**Exercise requirements**: How many of the lines below include "lift"? Give the number and no other words.

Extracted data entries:

___

Lemma write_receipt_outcome intent command decision reason tid exp w :
  let file := Datetime.strftime_ymd (clock w (ticks w)) ++ ".jsonl" in
  (log_sound (audit_dir w !! file)
   /\ exists rec w',
      Receipts.write_receipt intent command decision reason tid exp w = (Ok rec, w')
      /\ effects w w' [ReceiptWritten file rec] (with_line (audit_dir w) file rec)
      /\ field "decision" rec = Some decision
      /\ field "command" rec = Some command
      /\ Json.dict_get "token_id" rec = Some (Receipts.optional tid)
      /\ Json.dict_get "expires_at" rec = Some (Receipts.optional exp))
  \/ (~ log_sound (audit_dir w !! file)
      /\ exists e w',
      Receipts.write_receipt intent command decision reason tid exp w = (Raise e, w')
      /\ log_error e
      /\ effects w w' [] (audit_dir w)).
Proof.
  intros file.
  unfold Receipts.write_receipt, Receipts._today_file, Receipts._last_hash.
  unfold Env.bind, Env.now, Env.read_file, Env.lift, Env.ret, Env.append_file, Env.emit.
  world_fields. fold file.
  destruct (Receipts.last_hash_of (audit_dir w !! file)) as [prev|e] eqn:E.
  - left. split; [apply log_sound_iff; eauto|].
    eexists _, _. split; [reflexivity|].
    split; [constructor; reflexivity|].
    repeat split; reflexivity.
  - right. split; [eapply last_hash_of_raises; eassumption|].
    eexists _, _. split; [reflexivity|].
    split; [eapply last_hash_of_error; eassumption|].
    constructor; try reflexivity. symmetry; apply app_nil_r.
Qed.

Lemma find_valid_token_outcome intent w :
  exists w1,
    Tokens.find_valid_token intent w
      = ((let* tokens := Json.loads (stored_tokens w) in
          let* items := Json.iter tokens in
          Tokens.first_valid (clock w (ticks w)) intent items)%result, w1)
    /\ effects w w1 [] (audit_dir w)
    /\ stdin w1 = stdin w
    /\ ticks w1 = S (ticks w).
Proof.
  unfold Tokens.find_valid_token, Tokens._load_tokens, Tokens._ensure_store.
  unfold Env.bind, Env.now, Env.tokens_file_exists, Env.read_tokens_file,
    Env.write_tokens_file, Env.ret, Env.lift, stored_tokens.
  world_fields.
  destruct (tokens_file w) as [text|] eqn:Efile; world_fields; cbn [default];
    destruct (Json.loads _) as [tokens|e]; cbn [rbind];
    (eexists; split; [reflexivity|]; split; [|split; reflexivity];
     constructor; world_fields; try reflexivity;
     [symmetry; apply app_nil_r | unfold stored_tokens; world_fields;
                                  try rewrite Efile; reflexivity]).
Qed.

Lemma execute_command_outcome command w :
  exists w',
    Runner._execute_command command w
      = (Ok (Runner.code_and_output (shell w command)), w')
    /\ effects w w' [Executed command] (audit_dir w).
Proof.
  unfold Runner._execute_command, Env.bind, Env.emit, Env.subprocess_run, Env.ret.
  world_fields.
  eexists. split; [reflexivity|]. constructor; reflexivity.
Qed.

(** The confirmation collaborator: its answer, or the exception raised. *)
Lemma confirmation_outcome cb intent command w :
  exists w1,
    (match cb with
     | Some f => Env.bind (Runner.call_callback f intent command)
                   (fun v => Env.ret (truthy v))
     | None => Runner._interactive_confirm intent command
     end) w
    = (answer cb intent command w, w1)
    /\ effects w w1 (asked cb intent command w) (audit_dir w)
    /\ ticks w1 = ticks w.
Proof.
  unfold answer, asked.
  destruct cb as [f|].
  - unfold Runner.call_callback, Env.bind, Env.emit, Env.ret, Env.raise.
    world_fields.
    destruct (f intent command) as [v|];
      (eexists; split; [reflexivity | split; [constructor|]; reflexivity]).
  - unfold Runner._interactive_confirm, Env.print, Env.input, Env.bind, Env.emit,
      Env.ret, Env.raise.
    world_fields.
    destruct (stdout w (Runner.risk_line intent)); cbn [negb];
      [|eexists; split; [reflexivity | split; [constructor|]; reflexivity]].
    world_fields.
    destruct (stdout w (Runner.command_line command)); cbn [negb];
      [|eexists; split; [reflexivity | split; [constructor|]; world_fields;
                                        rewrite <- ?app_assoc; reflexivity]].
    world_fields.
    destruct (stdin w) as [|[text| | |] rest]; world_fields;
      (eexists; split; [reflexivity | split; [constructor|]; world_fields;
                                      rewrite <- ?app_assoc; reflexivity]).
Qed.

End Primitives.

(** ** Denying and executing *)

Ltac conj_assumption :=
  repeat match goal with |- _ /\ _ => split end; try assumption; try reflexivity.

Section Gates.
Context `{RT : PyRuntime}.

Lemma deny_outcome intent command reason w :
  let file := Datetime.strftime_ymd (clock w (ticks w)) ++ ".jsonl" in
  (log_sound (audit_dir w !! file)
   /\ exists rec w',
      Runner.deny intent command reason w = (Ok (Runner.denied intent reason rec), w')
      /\ effects w w' [ReceiptWritten file rec] (with_line (audit_dir w) file rec)
      /\ field "decision" rec = Some "DENY"
      /\ field "command" rec = Some command)
  \/ (~ log_sound (audit_dir w !! file)
      /\ exists e w',
      Runner.deny intent command reason w = (Raise e, w')
      /\ log_error e
      /\ effects w w' [] (audit_dir w)).
Proof.
  cbv zeta. unfold Runner.deny, Env.bind.
  destruct (write_receipt_outcome intent command "DENY" reason None None w)
    as [(Hs & rec & w' & -> & He & Hd & Hc & _) | (Hn & e & w' & -> & Hl & He)].
  - left. split; [exact Hs|]. exists rec, w'. split; [reflexivity|]. conj_assumption.
  - right. split; [exact Hn|]. exists e, w'. split; [reflexivity|]. conj_assumption.
Qed.

Lemma execute_checked_outcome command intent pol tid exp w :
  Runner.is_block (Policy.evaluate command (Classifier.classify command)) = false ->
  let file := Datetime.strftime_ymd (clock w (ticks w)) ++ ".jsonl" in
  (log_sound (audit_dir w !! file)
   /\ exists rec w',
      Runner.execute_checked command intent pol tid exp w
        = (Ok (Runner.allowed intent rec (Runner.code_and_output (shell w command))), w')
      /\ effects w w' [ReceiptWritten file rec; Executed command]
           (with_line (audit_dir w) file rec)
      /\ field "decision" rec = Some "ALLOW"
      /\ field "command" rec = Some command
      /\ Json.dict_get "token_id" rec = Some (Receipts.optional tid)
      /\ Json.dict_get "expires_at" rec = Some (Receipts.optional exp))
  \/ (~ log_sound (audit_dir w !! file)
      /\ exists e w',
      Runner.execute_checked command intent pol tid exp w = (Raise e, w')
      /\ log_error e
      /\ effects w w' [] (audit_dir w)).
Proof.
  intros Hpass. cbv zeta. unfold Runner.execute_checked. rewrite Hpass. unfold Env.bind.
  destruct (write_receipt_outcome intent command "ALLOW" (Runner.allow_reason pol) tid exp w)
    as [(Hs & rec & w1 & -> & He & Hd & Hc & Ht & Hx) | (Hn & e & w1 & -> & Hl & He)].
  - left. split; [exact Hs|].
    destruct (execute_command_outcome command w1) as (w' & -> & He').
    exists rec, w'. unfold Env.ret.
    rewrite (eff_shell _ _ _ _ He).
    split; [reflexivity|].
    split; [|conj_assumption].
    destruct He as [c1 f1 t1 o1 s1 k1], He' as [c2 f2 t2 o2 s2 k2].
    constructor; try congruence.
    rewrite c2, c1, <- app_assoc. reflexivity.
  - right. split; [exact Hn|]. exists e, w1. split; [reflexivity|]. conj_assumption.
Qed.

___

**Response for this exercise**: 2